DESCRIPTION OF THE TASK: Repeat the stretch of entries below from the line with "(* ===== verification/MetricsRun.v ===== *)" through the line with "Reassembler P) now". Include both ends and add nothing.

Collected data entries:
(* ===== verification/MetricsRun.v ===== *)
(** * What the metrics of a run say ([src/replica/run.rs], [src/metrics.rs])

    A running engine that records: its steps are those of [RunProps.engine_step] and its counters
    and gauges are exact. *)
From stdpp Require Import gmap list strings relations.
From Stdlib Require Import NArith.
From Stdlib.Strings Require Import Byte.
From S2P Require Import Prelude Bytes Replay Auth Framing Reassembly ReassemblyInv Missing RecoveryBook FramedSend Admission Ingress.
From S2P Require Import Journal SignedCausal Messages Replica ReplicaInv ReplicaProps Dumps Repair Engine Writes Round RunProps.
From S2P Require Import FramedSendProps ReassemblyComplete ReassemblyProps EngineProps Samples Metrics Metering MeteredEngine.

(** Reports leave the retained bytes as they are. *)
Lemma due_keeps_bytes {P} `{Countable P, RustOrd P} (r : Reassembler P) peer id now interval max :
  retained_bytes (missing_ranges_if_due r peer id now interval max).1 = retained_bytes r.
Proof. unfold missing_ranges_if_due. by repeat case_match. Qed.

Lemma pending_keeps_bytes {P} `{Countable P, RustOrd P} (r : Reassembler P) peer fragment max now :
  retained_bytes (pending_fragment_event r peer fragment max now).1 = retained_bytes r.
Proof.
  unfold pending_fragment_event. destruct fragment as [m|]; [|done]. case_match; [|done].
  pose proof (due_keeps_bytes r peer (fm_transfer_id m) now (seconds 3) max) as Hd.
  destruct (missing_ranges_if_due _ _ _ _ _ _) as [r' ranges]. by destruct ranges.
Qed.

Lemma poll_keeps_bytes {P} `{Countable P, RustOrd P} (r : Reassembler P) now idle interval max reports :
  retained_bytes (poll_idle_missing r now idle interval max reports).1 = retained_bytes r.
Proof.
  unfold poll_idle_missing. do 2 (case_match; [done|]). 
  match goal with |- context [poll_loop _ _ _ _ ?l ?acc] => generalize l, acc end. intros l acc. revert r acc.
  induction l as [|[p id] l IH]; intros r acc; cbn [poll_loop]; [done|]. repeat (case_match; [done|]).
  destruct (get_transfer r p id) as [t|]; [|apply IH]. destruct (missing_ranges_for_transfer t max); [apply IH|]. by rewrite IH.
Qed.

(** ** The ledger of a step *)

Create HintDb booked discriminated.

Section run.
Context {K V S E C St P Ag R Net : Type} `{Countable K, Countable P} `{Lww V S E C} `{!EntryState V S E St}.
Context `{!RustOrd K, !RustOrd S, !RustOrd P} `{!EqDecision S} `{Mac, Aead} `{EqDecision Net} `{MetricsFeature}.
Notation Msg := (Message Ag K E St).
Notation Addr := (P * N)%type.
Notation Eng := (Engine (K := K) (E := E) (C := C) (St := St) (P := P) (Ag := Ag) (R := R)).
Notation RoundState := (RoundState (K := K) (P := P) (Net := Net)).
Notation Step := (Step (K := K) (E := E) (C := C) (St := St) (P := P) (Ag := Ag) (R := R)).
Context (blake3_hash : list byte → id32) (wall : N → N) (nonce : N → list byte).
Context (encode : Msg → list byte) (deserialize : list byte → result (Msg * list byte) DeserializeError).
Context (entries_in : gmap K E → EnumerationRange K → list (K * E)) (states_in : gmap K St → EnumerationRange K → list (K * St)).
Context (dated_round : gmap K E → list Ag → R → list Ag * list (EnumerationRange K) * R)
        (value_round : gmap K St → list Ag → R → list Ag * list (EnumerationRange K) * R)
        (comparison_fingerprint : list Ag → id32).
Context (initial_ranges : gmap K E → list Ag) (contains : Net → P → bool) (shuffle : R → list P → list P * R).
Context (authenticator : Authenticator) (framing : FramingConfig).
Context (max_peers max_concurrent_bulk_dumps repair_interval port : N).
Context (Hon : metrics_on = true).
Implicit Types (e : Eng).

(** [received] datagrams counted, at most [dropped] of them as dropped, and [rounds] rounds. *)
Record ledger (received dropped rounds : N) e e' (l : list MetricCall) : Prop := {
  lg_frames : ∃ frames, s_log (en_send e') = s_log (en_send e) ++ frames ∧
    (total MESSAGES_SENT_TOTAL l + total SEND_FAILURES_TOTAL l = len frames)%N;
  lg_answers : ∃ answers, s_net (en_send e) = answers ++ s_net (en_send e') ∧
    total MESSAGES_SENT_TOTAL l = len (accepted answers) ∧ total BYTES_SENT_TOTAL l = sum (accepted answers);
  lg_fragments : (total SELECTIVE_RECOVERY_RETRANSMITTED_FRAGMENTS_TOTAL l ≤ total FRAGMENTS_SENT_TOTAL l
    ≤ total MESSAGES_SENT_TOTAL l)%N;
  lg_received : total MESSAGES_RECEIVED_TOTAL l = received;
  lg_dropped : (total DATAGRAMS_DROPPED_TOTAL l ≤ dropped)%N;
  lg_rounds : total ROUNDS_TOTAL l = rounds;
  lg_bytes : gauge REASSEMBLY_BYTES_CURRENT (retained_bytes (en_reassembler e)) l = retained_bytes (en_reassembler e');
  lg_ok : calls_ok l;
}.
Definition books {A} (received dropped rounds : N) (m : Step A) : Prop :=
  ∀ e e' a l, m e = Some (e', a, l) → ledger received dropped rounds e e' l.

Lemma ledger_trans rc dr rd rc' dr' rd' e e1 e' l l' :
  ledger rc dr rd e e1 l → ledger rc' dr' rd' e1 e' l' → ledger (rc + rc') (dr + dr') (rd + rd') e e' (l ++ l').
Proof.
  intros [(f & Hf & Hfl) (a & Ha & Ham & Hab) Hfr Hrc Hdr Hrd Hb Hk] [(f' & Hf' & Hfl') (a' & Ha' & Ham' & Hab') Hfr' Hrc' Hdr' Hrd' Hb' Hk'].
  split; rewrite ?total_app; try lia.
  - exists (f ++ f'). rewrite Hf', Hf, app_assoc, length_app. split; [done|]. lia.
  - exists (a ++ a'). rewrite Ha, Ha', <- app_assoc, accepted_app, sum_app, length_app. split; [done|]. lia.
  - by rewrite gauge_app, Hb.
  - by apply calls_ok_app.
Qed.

--

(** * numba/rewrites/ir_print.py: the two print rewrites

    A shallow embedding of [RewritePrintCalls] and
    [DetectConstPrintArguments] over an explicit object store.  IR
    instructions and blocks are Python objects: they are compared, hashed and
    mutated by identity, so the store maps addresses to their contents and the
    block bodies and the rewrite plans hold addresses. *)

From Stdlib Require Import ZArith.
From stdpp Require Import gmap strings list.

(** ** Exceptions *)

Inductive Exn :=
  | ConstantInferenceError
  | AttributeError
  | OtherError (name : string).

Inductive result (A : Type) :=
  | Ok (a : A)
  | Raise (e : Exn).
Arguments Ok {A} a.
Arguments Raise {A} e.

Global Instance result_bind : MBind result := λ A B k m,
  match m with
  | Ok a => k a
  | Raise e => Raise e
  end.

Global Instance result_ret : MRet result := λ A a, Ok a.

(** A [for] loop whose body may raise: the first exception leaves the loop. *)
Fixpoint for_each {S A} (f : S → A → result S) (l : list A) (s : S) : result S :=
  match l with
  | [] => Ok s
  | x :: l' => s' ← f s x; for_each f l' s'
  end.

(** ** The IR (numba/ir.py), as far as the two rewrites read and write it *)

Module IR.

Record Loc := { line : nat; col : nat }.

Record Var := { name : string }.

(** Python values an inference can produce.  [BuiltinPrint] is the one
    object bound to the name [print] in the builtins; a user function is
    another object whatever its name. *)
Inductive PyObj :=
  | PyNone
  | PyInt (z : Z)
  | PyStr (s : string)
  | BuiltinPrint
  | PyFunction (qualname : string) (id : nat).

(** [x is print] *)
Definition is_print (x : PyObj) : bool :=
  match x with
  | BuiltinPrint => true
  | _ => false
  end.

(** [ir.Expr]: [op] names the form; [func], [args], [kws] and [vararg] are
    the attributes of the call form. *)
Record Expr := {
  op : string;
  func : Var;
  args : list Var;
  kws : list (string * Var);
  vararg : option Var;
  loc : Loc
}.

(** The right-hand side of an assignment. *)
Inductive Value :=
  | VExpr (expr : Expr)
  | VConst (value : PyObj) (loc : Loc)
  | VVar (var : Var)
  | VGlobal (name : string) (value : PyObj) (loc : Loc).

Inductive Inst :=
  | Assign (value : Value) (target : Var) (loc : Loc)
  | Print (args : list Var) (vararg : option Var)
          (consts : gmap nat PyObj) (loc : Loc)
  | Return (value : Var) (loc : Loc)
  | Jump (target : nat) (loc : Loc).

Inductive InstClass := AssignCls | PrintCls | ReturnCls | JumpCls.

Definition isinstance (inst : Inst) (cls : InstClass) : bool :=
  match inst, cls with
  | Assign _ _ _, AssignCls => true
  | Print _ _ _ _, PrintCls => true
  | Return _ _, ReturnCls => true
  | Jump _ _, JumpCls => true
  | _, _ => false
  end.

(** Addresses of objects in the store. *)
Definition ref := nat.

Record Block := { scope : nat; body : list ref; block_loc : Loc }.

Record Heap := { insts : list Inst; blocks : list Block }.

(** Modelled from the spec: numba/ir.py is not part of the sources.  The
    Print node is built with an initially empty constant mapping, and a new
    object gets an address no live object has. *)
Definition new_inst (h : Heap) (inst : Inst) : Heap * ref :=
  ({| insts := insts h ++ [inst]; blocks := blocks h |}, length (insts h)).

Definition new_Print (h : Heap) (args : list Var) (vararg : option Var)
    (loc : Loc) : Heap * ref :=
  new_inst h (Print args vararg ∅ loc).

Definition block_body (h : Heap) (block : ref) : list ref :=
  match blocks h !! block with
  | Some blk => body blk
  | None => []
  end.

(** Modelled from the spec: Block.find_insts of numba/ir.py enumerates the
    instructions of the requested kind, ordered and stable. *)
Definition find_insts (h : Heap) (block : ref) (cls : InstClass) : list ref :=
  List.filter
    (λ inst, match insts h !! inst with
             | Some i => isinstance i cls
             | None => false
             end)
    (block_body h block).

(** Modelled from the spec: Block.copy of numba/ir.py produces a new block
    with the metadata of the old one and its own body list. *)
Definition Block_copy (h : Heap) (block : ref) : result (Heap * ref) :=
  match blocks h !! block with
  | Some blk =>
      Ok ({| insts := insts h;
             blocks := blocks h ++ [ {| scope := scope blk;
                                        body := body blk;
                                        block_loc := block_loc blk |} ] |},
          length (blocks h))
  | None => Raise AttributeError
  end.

TASK ANSWER:
(* ===== verification/MetricsRun.v ===== *)
(** * What the metrics of a run say ([src/replica/run.rs], [src/metrics.rs])

    A running engine that records: its steps are those of [RunProps.engine_step] and its counters
    and gauges are exact. *)
From stdpp Require Import gmap list strings relations.
From Stdlib Require Import NArith.
From Stdlib.Strings Require Import Byte.
From S2P Require Import Prelude Bytes Replay Auth Framing Reassembly ReassemblyInv Missing RecoveryBook FramedSend Admission Ingress.
From S2P Require Import Journal SignedCausal Messages Replica ReplicaInv ReplicaProps Dumps Repair Engine Writes Round RunProps.
From S2P Require Import FramedSendProps ReassemblyComplete ReassemblyProps EngineProps Samples Metrics Metering MeteredEngine.

(** Reports leave the retained bytes as they are. *)
Lemma due_keeps_bytes {P} `{Countable P, RustOrd P} (r : Reassembler P) peer id now interval max :
  retained_bytes (missing_ranges_if_due r peer id now interval max).1 = retained_bytes r.
Proof. unfold missing_ranges_if_due. by repeat case_match. Qed.

Lemma pending_keeps_bytes {P} `{Countable P, RustOrd P} (r : Reassembler P) peer fragment max now :
  retained_bytes (pending_fragment_event r peer fragment max now).1 = retained_bytes r.
Proof.
  unfold pending_fragment_event. destruct fragment as [m|]; [|done]. case_match; [|done].
  pose proof (due_keeps_bytes r peer (fm_transfer_id m) now (seconds 3) max) as Hd.
  destruct (missing_ranges_if_due _ _ _ _ _ _) as [r' ranges]. by destruct ranges.
Qed.

Lemma poll_keeps_bytes {P} `{Countable P, RustOrd P} (r : Reassembler P) now idle interval max reports :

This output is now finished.